Start of Dataset content
(** * A red-black tree set with parent links and a shared sentinel

    Shallow embedding of [rbtree.cpp]: the node graph lives in an explicit
    store (a finite map from addresses to node records), the container is a
    record of the five private fields of [Set], and every member function is
    a function on these states.  Loops take a fuel argument and return
    [None] when it runs out.  The element type is instantiated at the
    integers with their usual strict order. *)

From Stdlib Require Import ZArith Lia.
From stdpp Require Import gmap list sorting.

Local Open Scope nat_scope.

(** ** Nodes and the store *)

Abbreviation ptr := positive.

Inductive NodeColor := BLACK | RED.

Record Node := mkNode {
  data : Z;
  color : NodeColor;
  left : ptr;
  right : ptr;
  parent : ptr
}.

#[global] Instance Node_inhabited : Inhabited Node :=
  populate (mkNode 0%Z BLACK 1%positive 1%positive 1%positive).

Abbreviation heap := (gmap positive Node).

Definition is_red (c : NodeColor) : bool :=
  match c with RED => true | BLACK => false end.

Definition is_black (c : NodeColor) : bool :=
  match c with BLACK => true | RED => false end.

Definition with_color (c : NodeColor) (n : Node) : Node :=
  mkNode (data n) c (left n) (right n) (parent n).
Definition with_left (p : ptr) (n : Node) : Node :=
  mkNode (data n) (color n) p (right n) (parent n).
Definition with_right (p : ptr) (n : Node) : Node :=
  mkNode (data n) (color n) (left n) p (parent n).
Definition with_parent (p : ptr) (n : Node) : Node :=
  mkNode (data n) (color n) (left n) (right n) p.

(** ** Node navigation: [minimum], [maximum], [next], [prev] *)

Fixpoint minimum (fuel : nat) (h : heap) (terminal x : ptr) : option ptr :=
  match fuel with
  | O => None
  | S f =>
      if negb (left (h !!! x) =? terminal)%positive
      then minimum f h terminal (left (h !!! x))
      else Some x
  end.

Fixpoint maximum (fuel : nat) (h : heap) (terminal x : ptr) : option ptr :=
  match fuel with
  | O => None
  | S f =>
      if negb (right (h !!! x) =? terminal)%positive
      then maximum f h terminal (right (h !!! x))
      else Some x
  end.

(** The climbing loops of [next] and [prev]: [x] is the candidate, [y] the
    node the climb came from. *)
Fixpoint next_climb (fuel : nat) (h : heap) (terminal x y : ptr) : option ptr :=
  match fuel with
  | O => None
  | S f =>
      if negb (x =? terminal)%positive && (y =? right (h !!! x))%positive
      then next_climb f h terminal (parent (h !!! x)) x
      else Some x
  end.

Fixpoint prev_climb (fuel : nat) (h : heap) (terminal x y : ptr) : option ptr :=
  match fuel with
  | O => None
  | S f =>
      if negb (x =? terminal)%positive && (y =? left (h !!! x))%positive
      then prev_climb f h terminal (parent (h !!! x)) x
      else Some x
  end.

Definition next (fuel : nat) (h : heap) (terminal this : ptr) : option ptr :=
  if negb (right (h !!! this) =? terminal)%positive
  then minimum fuel h terminal (right (h !!! this))
  else next_climb fuel h terminal (parent (h !!! this)) this.

Definition prev (fuel : nat) (h : heap) (terminal this : ptr) : option ptr :=
  if negb (left (h !!! this) =? terminal)%positive
  then maximum fuel h terminal (left (h !!! this))
  else prev_climb fuel h terminal (parent (h !!! this)) this.

(** ** The container *)

Record Set_ := mkSet {
  mem : heap;
  terminal_ : ptr;
  root_ : ptr;
  size_ : nat;
  head_ : ptr;
  tail_ : ptr
}.

Record SetIterator := mkIter { current : ptr }.

Notation "s .[ p ]" := (mem s !!! p) (at level 1, left associativity, format "s .[ p ]").

Definition store (p : ptr) (n : Node) (s : Set_) : Set_ :=
  mkSet (<[p := n]> (mem s)) (terminal_ s) (root_ s) (size_ s) (head_ s) (tail_ s).

Definition set_color (p : ptr) (c : NodeColor) (s : Set_) : Set_ :=
  store p (with_color c (s.[p])) s.
Definition set_left (p q : ptr) (s : Set_) : Set_ :=
  store p (with_left q (s.[p])) s.
Definition set_right (p q : ptr) (s : Set_) : Set_ :=
  store p (with_right q (s.[p])) s.
Definition set_parent (p q : ptr) (s : Set_) : Set_ :=
  store p (with_parent q (s.[p])) s.

Definition set_root (r : ptr) (s : Set_) : Set_ :=
  mkSet (mem s) (terminal_ s) r (size_ s) (head_ s) (tail_ s).
Definition set_size (n : nat) (s : Set_) : Set_ :=
  mkSet (mem s) (terminal_ s) (root_ s) n (head_ s) (tail_ s).
Definition set_head (p : ptr) (s : Set_) : Set_ :=
  mkSet (mem s) (terminal_ s) (root_ s) (size_ s) p (tail_ s).
Definition set_tail (p : ptr) (s : Set_) : Set_ :=
  mkSet (mem s) (terminal_ s) (root_ s) (size_ s) (head_ s) p.

(** [new Node(...)]: the allocator hands out an address that is not in use. *)
Definition alloc (n : Node) (s : Set_) : ptr * Set_ :=
  let p := fresh (dom (mem s)) in (p, store p n s).

(** [delete(z)] *)
Definition free (z : ptr) (s : Set_) : Set_ :=
  mkSet (delete z (mem s)) (terminal_ s) (root_ s) (size_ s) (head_ s) (tail_ s).

(** [Set()] *)
Definition new_set : Set_ :=
  let t : ptr := fresh (dom (∅ : heap)) in
  mkSet {[ t := mkNode 0%Z BLACK t t t ]} t t 0 t t.

Definition begin_ (s : Set_) : SetIterator := mkIter (head_ s).
Definition end_ (s : Set_) : SetIterator := mkIter (terminal_ s).

(** [operator==] of cursors *)
Definition iter_eqb (a b : SetIterator) : bool := (current a =? current b)%positive.

Definition size (s : Set_) : nat := size_ s.
Definition empty (s : Set_) : bool := Nat.eqb (size s) 0.

(** ** Structural primitives *)

Definition transplant (x y : ptr) (s : Set_) : Set_ :=
  let s :=
    if (parent (s.[x]) =? terminal_ s)%positive then set_root y s
    else if (x =? left (s.[parent (s.[x])]))%positive
         then set_left (parent (s.[x])) y s
         else set_right (parent (s.[x])) y s in
  set_parent y (parent (s.[x])) s.

Definition left_rotate (x : ptr) (s : Set_) : Set_ :=
  let y := right (s.[x]) in
  let s := set_right x (left (s.[y])) s in
  let s := if negb (left (s.[y]) =? terminal_ s)%positive
           then set_parent (left (s.[y])) x s else s in
  let s := if negb (y =? terminal_ s)%positive
           then set_parent y (parent (s.[x])) s else s in
  let s :=
    if (parent (s.[x]) =? terminal_ s)%positive then set_root y s
    else if (x =? left (s.[parent (s.[x])]))%positive
         then set_left (parent (s.[x])) y s
         else set_right (parent (s.[x])) y s in
  let s := set_left y x s in
  if negb (x =? terminal_ s)%positive then set_parent x y s else s.

Definition right_rotate (x : ptr) (s : Set_) : Set_ :=
  let y := left (s.[x]) in
  let s := set_left x (right (s.[y])) s in
  let s := if negb (right (s.[y]) =? terminal_ s)%positive
           then set_parent (right (s.[y])) x s else s in
  let s := if negb (y =? terminal_ s)%positive
           then set_parent y (parent (s.[x])) s else s in
  let s :=
    if (parent (s.[x]) =? terminal_ s)%positive then set_root y s
    else if (x =? right (s.[parent (s.[x])]))%positive
         then set_right (parent (s.[x])) y s
         else set_left (parent (s.[x])) y s in
  let s := set_right y x s in
  if negb (x =? terminal_ s)%positive then set_parent x y s else s.

(** ** Insertion *)

(** One round of the [while] loop of [insert_fix_up]; [loop] stands for
    the remaining rounds. *)
Definition insert_fix_up_round (loop : ptr → Set_ → option Set_)
    (x : ptr) (s : Set_) : option Set_ :=
    if is_red (color (s.[parent (s.[x])])) then
      if (parent (s.[x]) =? left (s.[parent (s.[parent (s.[x])])]))%positive then
        let y := right (s.[parent (s.[parent (s.[x])])]) in
        if is_red (color (s.[y])) then
          let s := set_color (parent (s.[x])) BLACK s in
          let s := set_color y BLACK s in
          let s := set_color (parent (s.[parent (s.[x])])) RED s in
          loop (parent (s.[parent (s.[x])])) s
        else
          let '(x, s) :=
            if (x =? right (s.[parent (s.[x])]))%positive
            then let x := parent (s.[x]) in (x, left_rotate x s)
            else (x, s) in
          let s := set_color (parent (s.[x])) BLACK s in
          let s := set_color (parent (s.[parent (s.[x])])) RED s in
          let s := right_rotate (parent (s.[parent (s.[x])])) s in
          loop x s
      else
        let y := left (s.[parent (s.[parent (s.[x])])]) in
        if is_red (color (s.[y])) then
          let s := set_color (parent (s.[x])) BLACK s in
          let s := set_color y BLACK s in
          let s := set_color (parent (s.[parent (s.[x])])) RED s in
          loop (parent (s.[parent (s.[x])])) s
        else
          let '(x, s) :=
            if (x =? left (s.[parent (s.[x])]))%positive
            then let x := parent (s.[x]) in (x, right_rotate x s)
            else (x, s) in
          let s := set_color (parent (s.[x])) BLACK s in
          let s := set_color (parent (s.[parent (s.[x])])) RED s in
          let s := left_rotate (parent (s.[parent (s.[x])])) s in
          loop x s
    else Some (set_color (root_ s) BLACK s).

Fixpoint insert_fix_up (fuel : nat) (x : ptr) (s : Set_) : option Set_ :=
  match fuel with
  | O => None
  | S f => insert_fix_up_round (insert_fix_up f) x s
  end.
End of Dataset content
__What is expected__: Please tally the lines of the entries that contain the string "Import" and reply with the count alone.

__Output of the exercise__: 2